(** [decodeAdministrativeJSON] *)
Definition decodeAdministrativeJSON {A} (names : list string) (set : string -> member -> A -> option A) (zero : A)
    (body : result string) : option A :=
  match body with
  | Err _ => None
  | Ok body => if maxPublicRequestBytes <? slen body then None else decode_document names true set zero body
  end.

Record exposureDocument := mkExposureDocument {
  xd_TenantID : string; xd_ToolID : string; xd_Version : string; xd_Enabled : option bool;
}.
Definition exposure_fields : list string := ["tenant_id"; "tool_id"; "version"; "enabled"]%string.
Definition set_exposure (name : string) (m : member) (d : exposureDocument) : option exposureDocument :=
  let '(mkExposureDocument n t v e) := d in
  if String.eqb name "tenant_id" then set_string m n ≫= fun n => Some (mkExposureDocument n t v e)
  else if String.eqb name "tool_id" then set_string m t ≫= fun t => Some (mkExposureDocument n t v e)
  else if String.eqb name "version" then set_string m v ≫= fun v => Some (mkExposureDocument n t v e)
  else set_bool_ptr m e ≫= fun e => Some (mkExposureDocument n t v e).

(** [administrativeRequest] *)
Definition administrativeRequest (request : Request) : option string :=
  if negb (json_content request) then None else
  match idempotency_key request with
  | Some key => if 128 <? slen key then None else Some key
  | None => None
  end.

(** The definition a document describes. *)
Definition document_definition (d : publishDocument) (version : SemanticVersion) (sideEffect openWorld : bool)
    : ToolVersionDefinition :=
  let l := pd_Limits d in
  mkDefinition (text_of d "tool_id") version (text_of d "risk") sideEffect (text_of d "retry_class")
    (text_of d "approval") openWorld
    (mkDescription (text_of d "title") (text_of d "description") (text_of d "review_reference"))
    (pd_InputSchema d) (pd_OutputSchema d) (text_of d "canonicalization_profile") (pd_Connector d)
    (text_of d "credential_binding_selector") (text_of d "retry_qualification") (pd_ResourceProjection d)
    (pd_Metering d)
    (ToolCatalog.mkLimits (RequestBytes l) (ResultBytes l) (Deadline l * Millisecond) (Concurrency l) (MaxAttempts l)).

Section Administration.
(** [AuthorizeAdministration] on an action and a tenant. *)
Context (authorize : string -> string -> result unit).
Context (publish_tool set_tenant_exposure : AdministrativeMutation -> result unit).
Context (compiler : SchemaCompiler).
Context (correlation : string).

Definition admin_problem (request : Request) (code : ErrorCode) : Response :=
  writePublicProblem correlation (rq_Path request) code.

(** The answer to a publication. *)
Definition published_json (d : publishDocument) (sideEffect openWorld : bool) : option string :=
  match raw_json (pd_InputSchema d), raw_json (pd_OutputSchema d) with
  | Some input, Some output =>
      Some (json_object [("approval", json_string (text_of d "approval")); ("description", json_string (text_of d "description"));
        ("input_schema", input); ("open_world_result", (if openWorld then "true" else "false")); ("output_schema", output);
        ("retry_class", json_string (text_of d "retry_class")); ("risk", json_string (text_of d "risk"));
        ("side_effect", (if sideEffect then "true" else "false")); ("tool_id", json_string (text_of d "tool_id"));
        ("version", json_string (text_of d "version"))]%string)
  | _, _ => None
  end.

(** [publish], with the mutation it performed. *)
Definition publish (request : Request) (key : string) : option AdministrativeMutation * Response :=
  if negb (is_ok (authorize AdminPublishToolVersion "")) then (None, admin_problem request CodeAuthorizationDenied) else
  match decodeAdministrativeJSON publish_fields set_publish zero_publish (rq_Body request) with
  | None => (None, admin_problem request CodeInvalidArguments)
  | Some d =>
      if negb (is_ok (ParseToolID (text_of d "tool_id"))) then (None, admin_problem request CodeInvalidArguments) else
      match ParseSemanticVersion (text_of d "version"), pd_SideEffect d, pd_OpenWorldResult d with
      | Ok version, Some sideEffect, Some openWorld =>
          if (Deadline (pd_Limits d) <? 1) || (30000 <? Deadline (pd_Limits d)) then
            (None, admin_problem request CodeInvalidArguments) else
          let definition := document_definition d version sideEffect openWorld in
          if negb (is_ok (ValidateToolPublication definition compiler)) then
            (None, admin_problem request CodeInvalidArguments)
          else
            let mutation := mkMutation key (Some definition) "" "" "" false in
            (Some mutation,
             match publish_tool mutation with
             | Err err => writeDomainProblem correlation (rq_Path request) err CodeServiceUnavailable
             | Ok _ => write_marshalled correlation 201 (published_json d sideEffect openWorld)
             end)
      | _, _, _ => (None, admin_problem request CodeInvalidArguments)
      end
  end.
★ ★ ★ ★ ★ ★ ★
■ **REQUIRED WORK**: The reply should consist of the records, reproduced exactly.

■ **SOLUTION TO THIS TASK**:
(** [decodeAdministrativeJSON] *)
Definition decodeAdministrativeJSON {A} (names : list string) (set : string -> member -> A -> option A) (zero : A)
    (body : result string) : option A :=
  match body with
  | Err _ => None
  | Ok body => if maxPublicRequestBytes <? slen body then None else decode_document names true set zero body
  end.

Record exposureDocument := mkExposureDocument {
  xd_TenantID : string; xd_ToolID : string; xd_Version : string; xd_Enabled : option bool;
}.
Definition exposure_fields : list string := ["tenant_id"; "tool_id"; "version"; "enabled"]%string.
Definition set_exposure (name : string) (m : member) (d : exposureDocument) : option exposureDocument :=
  let '(mkExposureDocument n t v e) := d in
  if String.eqb name "tenant_id" then set_string m n ≫= fun n => Some (mkExposureDocument n t v e)
  else if String.eqb name "tool_id" then set_string m t ≫= fun t => Some (mkExposureDocument n t v e)
  else if String.eqb name "version" then set_string m v ≫= fun v => Some (mkExposureDocument n t v e)
  else set_bool_ptr m e ≫= fun e => Some (mkExposureDocument n t v e).

(** [administrativeRequest] *)
Definition administrativeRequest (request : Request) : option string :=
  if negb (json_content request) then None else
  match idempotency_key request with
  | Some key => if 128 <? slen key then None else Some key
  | None => None
  end.

(** The definition a document describes. *)
Definition document_definition (d : publishDocument) (version : SemanticVersion) (sideEffect openWorld : bool)
    : ToolVersionDefinition :=
  let l := pd_Limits d in
  mkDefinition (text_of d "tool_id") version (text_of d "risk") sideEffect (text_of d "retry_class")
    (text_of d "approval") openWorld
    (mkDescription (text_of d "title") (text_of d "description") (text_of d "review_reference"))
    (pd_InputSchema d) (pd_OutputSchema d) (text_of d "canonicalization_profile") (pd_Connector d)
    (text_of d "credential_binding_selector") (text_of d "retry_qualification") (pd_ResourceProjection d)
    (pd_Metering d)
    (ToolCatalog.mkLimits (RequestBytes l) (ResultBytes l) (Deadline l * Millisecond) (Concurrency l) (MaxAttempts l)).

Section Administration.
(** [AuthorizeAdministration] on an action and a tenant. *)
Context (authorize : string -> string -> result unit).
Context (publish_tool set_tenant_exposure : AdministrativeMutation -> result unit).
Context (compiler : SchemaCompiler).
Context (correlation : string).

Definition admin_problem (request : Request) (code : ErrorCode) : Response :=
  writePublicProblem correlation (rq_Path request) code.

(** The answer to a publication. *)
Definition published_json (d : publishDocument) (sideEffect openWorld : bool) : option string :=
  match raw_json (pd_InputSchema d), raw_json (pd_OutputSchema d) with
  | Some input, Some output =>
      Some (json_object [("approval", json_string (text_of d "approval")); ("description", json_string (text_of d "description"));
        ("input_schema", input); ("open_world_result", (if openWorld then "true" else "false")); ("output_schema", output);
        ("retry_class", json_string (text_of d "retry_class")); ("risk", json_string (text_of d "risk"));
        ("side_effect", (if sideEffect then "true" else "false")); ("tool_id", json_string (text_of d "tool_id"));
        ("version", json_string (text_of d "version"))]%string)
  | _, _ => None
  end.

(** [publish], with the mutation it performed. *)
Definition publish (request : Request) (key : string) : option AdministrativeMutation * Response :=
  if negb (is_ok (authorize AdminPublishToolVersion "")) then (None, admin_problem request CodeAuthorizationDenied) else
  match decodeAdministrativeJSON publish_fields set_publish zero_publish (rq_Body request) with
  | None => (None, admin_problem request CodeInvalidArguments)
  | Some d =>
      if negb (is_ok (ParseToolID (text_of d "tool_id"))) then (None, admin_problem request CodeInvalidArguments) else
      match ParseSemanticVersion (text_of d "version"), pd_SideEffect d, pd_OpenWorldResult d with
      | Ok version, Some sideEffect, Some openWorld =>
          if (Deadline (pd_Limits d) <? 1) || (30000 <? Deadline (pd_Limits d)) then
            (None, admin_problem request CodeInvalidArguments) else
          let definition := document_definition d version sideEffect openWorld in
          if negb (is_ok (ValidateToolPublication definition compiler)) then
            (None, admin_problem request CodeInvalidArguments)
          else
            let mutation := mkMutation key (Some definition) "" "" "" false in
            (Some mutation,
             match publish_tool mutation with
             | Err err => writeDomainProblem correlation (rq_Path request) err CodeServiceUnavailable
             | Ok _ => write_marshalled correlation 201 (published_json d sideEffect openWorld)
             end)
      | _, _, _ => (None, admin_problem request CodeInvalidArguments)
      end
  end.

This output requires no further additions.